Re: Performance query about large tables, lots of concurrent access

From: Karl Wright <kwright(at)metacarta(dot)com>
To: pgsql-performance(at)postgresql(dot)org
Subject: Re: Performance query about large tables, lots of concurrent access
Date: 2007-06-18 19:59:30
Message-ID: 4676E422.8090406@metacarta.com
Views: Raw Message | Whole Thread | Download mbox | Resend email
Thread:
Lists: pgsql-performance

Karl Wright wrote:
> Hi,
>
> I have an application which really exercises the performance of
> postgresql in a major way, and I am running into a performance
> bottleneck with Postgresql 8.1 that I do not yet understand.
>
> Here are the details:
>
> - There is a primary table, with some secondary tables
> - The principle transaction consists of a "SELECT...FOR UPDATE",
> followed by either an INSERT or an UPDATE on the primary table
> - INSERTs, DELETEs, and UPDATEs may occur on the secondary table
> depending on what happens with the primary table, for any given
> transaction. The secondary table has about 10x the number of rows as
> the primary.
> - All operations are carefully chosen so that highly discriminatory
> indexes are used to locate the record(s) in question. The execution
> plans show INDEX SCAN operations being done in all cases.
> - At any given time, there are up to 100 of these operations going on at
> once against the same database.
>
> What I am seeing:
>
> - In postgresql 7.4, the table activity seems to be gated by locks, and
> runs rather slowly except when the sizes of the tables are small.
> - In postgresql 8.1, locks do not seem to be an issue, and the activity
> runs about 10x faster than for postgresql 7.4.
> - For EITHER database version, the scaling behavior is not the log(n)
> behavior I'd expect (where n is the number of rows in the table), but
> much more like linear performance.
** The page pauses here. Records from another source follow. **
(* ===== verification/AccessAcctFacts.v ===== *)
(** * Facts about visitor accounts

    Deleting a site never widens what an account may enter, and the operations of the
    administrator that take rights away cut the sessions of the account. *)
From S2P Require Import Prelude.
From S2P Require Import GoLib.
From S2P Require Import GoHttp.
From S2P Require Import Lines.
From S2P Require Import WafCache.
From S2P Require Import AccessGate.
From S2P Require Import AccessStore.
From S2P Require Import AccessConf.
From S2P Require Import AccessFacts.
From S2P Require Import AccessAccount.
Local Open Scope Z_scope.
Local Open Scope bool_scope.

Module AcctFacts.
Import Mode AccessStore AccessFacts AccessAccount.

(** ** The accounts are left alone by the session service *)

Section untouched.
Context (Q : list Account.AccessAccount → Prop).
Abbreviation K := (λ st, Q (accounts st)).
Lemma on_cache_accounts {A} f : keeps K (@on_cache A f).
Proof. intros st Hq. unfold on_cache. by destruct (f (cache st)). Qed.
Lemma on_sessions_accounts f : keeps K (on_sessions f).
Proof. by intros st. Qed.
Lemma on_tokens_accounts f : keeps K (on_tokens f).
Proof. by intros st. Qed.
Lemma audit_accounts e : keeps K (write_audit e).
Proof. by intros st. Qed.

Lemma revoke_session_accounts now code reason : keeps K (RevokeSession now code reason).
Proof.
  unfold RevokeSession. destruct (bool_decide _); [apply kp_ret|]. apply kp_bind.
  - unfold revokeSessionRows. apply kp_bind; [apply kp_gets|]. intros toks. apply kp_bind; [apply on_sessions_accounts|]. intros _.
    apply kp_bind; [apply on_tokens_accounts|]. intros _. apply kp_ret.
  - intros codes. apply kp_bind; [|intros; apply kp_ret]. unfold kickCache. apply kp_bind.
    + destruct (bool_decide _); [apply kp_ret|apply on_cache_accounts].
    + intros _. apply keeps_for_each. intros c. apply kp_bind; [apply on_cache_accounts|]. intros _. apply on_cache_accounts.
Qed.

Lemma revoke_account_accounts now code reason : keeps K (RevokeByAccount now code reason).
Proof.
  unfold RevokeByAccount. destruct (bool_decide _); [apply kp_ret|]. apply kp_bind; [apply kp_gets|]. intros rows.
  apply kp_bind; [|intros; apply kp_ret]. apply keeps_for_each. intros s. apply kp_bind; [apply revoke_session_accounts|intros; apply kp_ret].
Qed.
End untouched.

Lemma revoke_account_same now code reason st : accounts (RevokeByAccount now code reason st).1 = accounts st.
Proof. by apply (revoke_account_accounts (λ l, l = accounts st)). Qed.

(** ** Which sites an account may enter *)

Lemma existsb_trimmed l h : h ≠ [] → existsb (λ line, bool_decide (trim_space line = h)) l = true ↔ h ∈ omap trimmed l.
Proof.
  intros Hh. rewrite existsb_elem_of, list_elem_of_omap. split; intros (line & Hin & E); exists line; (split; [done|]).
  - apply bool_decide_eq_true in E. unfold trimmed. rewrite E. by destruct h.
  - apply bool_decide_eq_true. unfold trimmed in E. destruct (trim_space line); [done|]. by injection E.
Qed.

Lemma IsHostAllowed_spec a h : h ≠ [] →
  IsHostAllowed (Some a) h = true ↔ trim_space (Account.AllowHostCodes a) = [] ∨ h ∈ items (Account.AllowHostCodes a).
Proof.
  intros Hh. unfold IsHostAllowed. destruct (trim_space (Account.AllowHostCodes a)) as [|c t] eqn:E; [naive_solver|].
  rewrite existsb_trimmed by done. change (omap trimmed (split (replace_all line_ends (c :: t)) (chr 10))) with (items (c :: t)).
  rewrite <- E, items_trim. split; [by intros; right|]. by intros [E0|]; [rewrite E0 in E|].
Qed.

Lemma splitLines_items raw : AccessConf.splitLines raw = items raw.
Proof. unfold AccessConf.splitLines. destruct (trim_space raw) eqn:E; [by rewrite items_blank|done]. Qed.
That is, as the tables grow,
> performance drops off precipitously. For a primary table size up to
> 100,000 rows or so, I get somewhere around 700 transactions per minute,
> on average. Between 100,000 and 1,000,000 rows I got some 150
> transactions per minute. At about 1,500,000 rows I get about 40
> transactions per minute.
> - Access to a row in the secondary table (which right now has 13,000,000
> rows in it) via an index that has extremely good discriminatory ability
> on a busy machine takes about 90 seconds elapsed time at the moment -
> which I feel is pretty high.
>
> I tried increasing the shared_buffers parameter to see if it had any
> impact on overall throughput. It was moderately helpful going from the
> small default value up to 8192, but less helpful when I increased it
> beyond that. Currently I have it set to 131072.
>
> Question: Does anyone have any idea what bottleneck I am hitting? An
> index's performance should in theory scale as the log of the number of
> rows - what am I missing here?
>
> Thanks very much!
> Karl
>

I suppose I should also have noted that the postgresql processes that
are dealing with the transactions seem to be CPU bound. Here's a "top"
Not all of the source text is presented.